(Work item) Within the data that follows, set down exactly the lines from the one containing "Lemma touch_mono (P" through the one containing "Proof. intros [_ Hv _]. auto. Qed.", both ends included.

(Collected data entries)
===============
(* ===== verification/Handles.v ===== *)
(** The protocol of the cache's handles, as inode.c uses it: take a sector,
    load and store its bytes while other handles come and go, release it. *)
From S2P Require Import Prelude Block Cache.
Local Open Scope Z_scope.

(** [k] more handles can be taken, of any sectors. *)
Record ready (c : cache) (k : Z) : Prop := {
  rd_inv : cinv c;
  rd_sem : k ≤ cache_sem c;
  rd_own : ∀ j, own c j + k ≤ u32_max;
}.

(** Between [c] and [c'] the handles are the same; contents may have changed. *)
Record steady (c c' : cache) : Prop := {
  st_inv : cinv c → cinv c';
  st_own : ∀ j, own c' j = own c j;
  st_locked : ∀ j, locked c' j = locked c j;
  st_sem : cache_sem c' = cache_sem c;
  st_size : size (fs_device c') = size (fs_device c);
  st_held : ∀ j k, own c j ≠ 0 → slot_of c j = Some k → slot_of c' j = Some k;
}.

#[export] Instance steady_preorder : PreOrder steady.
Proof.
  split; [by split|]. intros c1 c2 c3 [I1 O1 L1 S1 Z1 H1] [I2 O2 L2 S2 Z2 H2].
  split; intros; try congruence; auto. apply H2; [by rewrite O1|by apply H1].
Qed.

Lemma same_steady c c' : same c c' → steady c c'.
Proof. intros []. by split. Qed.

Lemma ready_steady c c' k : ready c k → steady c c' → ready c' k.
Proof. intros [] []. split; [auto|lia|intros j; rewrite st_own0; auto]. Qed.

Lemma ready_le c k k' : ready c k → k' ≤ k → ready c k'.
Proof. intros [? ? Ho] ?. split; [done|lia|]. intros j. specialize (Ho j). lia. Qed.

(** [c1] has one handle more than [c]: that of sector [idx], in slot [i]. *)
Record held (c c1 : cache) (idx : Z) (blk : bool) (i : nat) : Prop := {
  hd_base : cinv c;
  hd_inv : cinv c1;
  hd_slot : slot_of c1 idx = Some i;
  hd_own : ∀ j, own c1 j = at_idx idx (own c idx + 1) (own c) j;
  hd_locked : ∀ j, locked c1 j = at_idx idx (blk || locked c idx) (locked c) j;
  hd_free : blk = true → locked c idx = false;
  hd_sem : cache_sem c1 = cache_sem c - if decide (own c idx = 0) then 1 else 0;
  hd_size : size (fs_device c1) = size (fs_device c);
  hd_held : ∀ j k, own c j ≠ 0 → slot_of c j = Some k → slot_of c1 j = Some k;
}.

Lemma held_own_pos c c1 idx blk i : held c c1 idx blk i → 0 < own c1 idx.
Proof.
  intros []. rewrite hd_own0, at_idx_eq. pose proof (own_nonneg c idx hd_base0). lia.
Qed.

Lemma held_ready c c1 idx blk i k : held c c1 idx blk i → ready c (k + 1) → ready c1 k.
Proof.
  intros [] [? ? Ho]. split; [done|case_decide; lia|].
  intros j. rewrite hd_own0. unfold at_idx. specialize (Ho j).
  destruct (decide (j = idx)); subst; lia.
Qed.

Lemma held_steady c c1 c1' idx blk i :
  held c c1 idx blk i → steady c1 c1' → held c c1' idx blk i.
Proof.
  intros Hh Hs. pose proof (held_own_pos _ _ _ _ _ Hh). destruct Hh, Hs.
  assert (∀ j, own c j ≠ 0 → own c1 j ≠ 0).
  { intros j. rewrite hd_own0. unfold at_idx. pose proof (own_nonneg c j hd_base0).
    destruct (decide (j = idx)); subst; lia. }
  split; intros; try congruence; auto. apply st_held0; [lia|done].
Qed.

Lemma take_held c idx blk k :
  ready c (k + 1) → 0 ≤ k → 0 ≤ idx < size (fs_device c) → (blk = true → locked c idx = false) →
  ∃ i c1, take_sector idx blk c = Ret (i, c1) ∧ held c c1 idx blk i ∧
    (∀ j, view c1 j = view c j) ∧ (∀ j, clean c j → clean c1 j).
Proof.
  intros [Hinv Hsem Ho] Hk Hidx Hblk. pose proof (Ho idx).
  destruct (take_ok c idx blk) as (i & c1 & Hrun & Hs & [Mi Mv Mo Ml Ms Mz Mc Mh]);
    [done..|lia|lia|done|].
  exists i, c1. split; [done|]. split; [|by split].
  split; try done.
  - rewrite Ms. repeat case_decide; lia.
  - intros j k' Hj Hk'. apply Mh; [done..|]. rewrite Mo. unfold at_idx.
    pose proof (own_nonneg c j Hinv). destruct (decide (j = idx)); subst; lia.
Qed.

Lemma held_load c c1 idx blk i :
  held c c1 idx blk i → ∃ s, slot i c1 = Ret (s, c1) ∧ view c1 idx = Some (data s).
Proof.
  intros []. destruct (read_slot_ok c1 idx i) as (s & ? & ? & _); [done..|]. eauto.
Qed.

Lemma held_store c c1 idx blk i d :
  held c c1 idx blk i → length d = 512%nat →
  ∃ c2, upd_slot i (set_data d) c1 = Ret (tt, c2) ∧ steady c1 c2 ∧
    (∀ j, view c2 j = at_idx idx (Some d) (view c1) j) ∧
    (∀ j, j ≠ idx → clean c1 j → clean c2 j).
Proof.
  intros Hh Hd. pose proof (held_own_pos _ _ _ _ _ Hh). destruct Hh.
  destruct (write_slot_ok c1 idx i d) as
    (s & c2 & Hi & Hv & Hrun & Hinv2 & Hv2 & Ho2 & Hl2 & Hs2 & Hz2 & Hc2 & Hso2); [done..|lia|done|].
  exists c2. split; [done|]. split; [|done]. split; try done. intros. by rewrite Hso2.
Qed.

Lemma held_release c c1 idx blk i changed :
  held c c1 idx blk i → (own c idx = 0 → changed = true ∨ clean c1 idx) →
  ∃ c2, release_sector i idx changed blk c1 = Ret (tt, c2) ∧ steady c c2 ∧
    (∀ j, view c2 j = view c1 j) ∧ (∀ j, clean c1 j → clean c2 j).
Proof.
  intros Hh Hcl. pose proof (held_own_pos _ _ _ _ _ Hh) as Hpos. destruct Hh.
  assert (Hul : own c idx = 0 → locked c idx = false) by (by apply unlocked_unowned).
  pose proof (hd_own0 idx) as Eo. rewrite at_idx_eq in Eo.
  pose proof (hd_locked0 idx) as El. rewrite at_idx_eq in El.
  destruct (release_ok c1 idx i changed blk) as (c2 & Hrun & [Mi Mv Mo Ml Ms Mz Mc Mh]);
    try done.
  { intros ->. by rewrite El. }
  { intros E. rewrite El, Hul by lia. by destruct blk. }
  { intros E. apply Hcl. lia. }
  exists c2. split; [done|]. split; [|by split].
  assert (Hown : ∀ j, own c2 j = own c j).
  { intros j. rewrite Mo. destruct (decide (j = idx)) as [->|].
    - rewrite at_idx_eq. lia.
    - by rewrite at_idx_ne, hd_own0, at_idx_ne. }
  split; try done; [|..|congruence|].
  - intros j. rewrite Ml. destruct (decide (j = idx)) as [->|].
    + rewrite at_idx_eq, El. destruct blk; [by rewrite hd_free0|done].
    + by rewrite at_idx_ne, hd_locked0, at_idx_ne.
  - rewrite Ms, hd_sem0. repeat case_decide; lia.
  - intros j k Hj Hk. assert (own c1 j ≠ 0).
    { rewrite hd_own0. pose proof (own_nonneg c j hd_base0). unfold at_idx.
      destruct (decide (j = idx)); subst; lia. }
    apply Mh; [done|by apply hd_held0|by rewrite Hown].
Qed.

(** [c'] differs from [c] at most in the contents of the sectors in [P]. *)
Record touch (P : Z → Prop) (c c' : cache) : Prop := {
  tc_steady : steady c c';
  tc_view : ∀ j, ¬ P j → view c' j = view c j;
  tc_clean : ∀ j, ¬ P j → clean c j → clean c' j;
}.

Lemma touch_refl P c : touch P c c.
Proof. by split. Qed.

Lemma touch_trans P c1 c2 c3 : touch P c1 c2 → touch P c2 c3 → touch P c1 c3.
Proof.
  intros [S1 V1 C1] [S2 V2 C2]. split; [by etrans|..]; intros.
  - by rewrite V2, V1.
  - auto.
Qed.

Lemma touch_mono (P Q : Z → Prop) c c' : touch P c c' → (∀ j, P j → Q j) → touch Q c c'.
Proof. intros [] HPQ. split; [done|..]; intros j Hj; eauto. Qed.

Lemma same_touch P c c' : same c c' → touch P c c'.
Proof. intros Hs. split; [by apply same_steady|..]; destruct Hs; auto. Qed.

(** Nothing a caller can see has changed. *)
Definition idle := touch (λ _, False).

Lemma idle_view c c' j : idle c c' → view c' j = view c j.
Proof. intros [_ Hv _]. auto. Qed.

(** Every sector of the device has contents of 512 bytes. *)
Lemma view_some c j : cinv c → 0 ≤ j < size (fs_device c) → ∃ d, view c j = Some d.
Proof.
  intros [Hb _ _] Hj. unfold view. destruct (cached c j); [eauto|].
  destruct (device_data_some c j Hb Hj) as (d & ? & _). eauto.
Qed.

Lemma view_length c j d : cinv c → view c j = Some d → length d = 512%nat.
Proof.
  intros [Hb _ _]. unfold view. destruct (cached c j) as [s|] eqn:E; intros Hd.
  - destruct (cached_slot _ _ _ Hb E) as (i & _ & Hi & <- & Hn). simplify_eq.
    by apply (so_index _ _ (bk_slots _ Hb _ _ Hi)).
  - pose proof (nthZ_Some _ _ _ Hd). rewrite nthZ_lookup in Hd by lia.
    exact (Forall_lookup_1 _ _ _ _ (bw_sectors _ (bk_dev _ Hb)) Hd).
Qed.

Lemma device_bound c : cinv c → size (fs_device c) < NONE32.
Proof. intros [Hb _ _]. apply (bw_bound _ (bk_dev _ Hb)). Qed.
===============
(Exercise answer)
Lemma touch_mono (P Q : Z → Prop) c c' : touch P c c' → (∀ j, P j → Q j) → touch Q c c'.
Proof. intros [] HPQ. split; [done|..]; intros j Hj; eauto. Qed.

Lemma same_touch P c c' : same c c' → touch P c c'.
Proof. intros Hs. split; [by apply same_steady|..]; destruct Hs; auto. Qed.

(** Nothing a caller can see has changed. *)
Definition idle := touch (λ _, False).

Lemma idle_view c c' j : idle c c' → view c' j = view c j.
Proof. intros [_ Hv _]. auto. Qed.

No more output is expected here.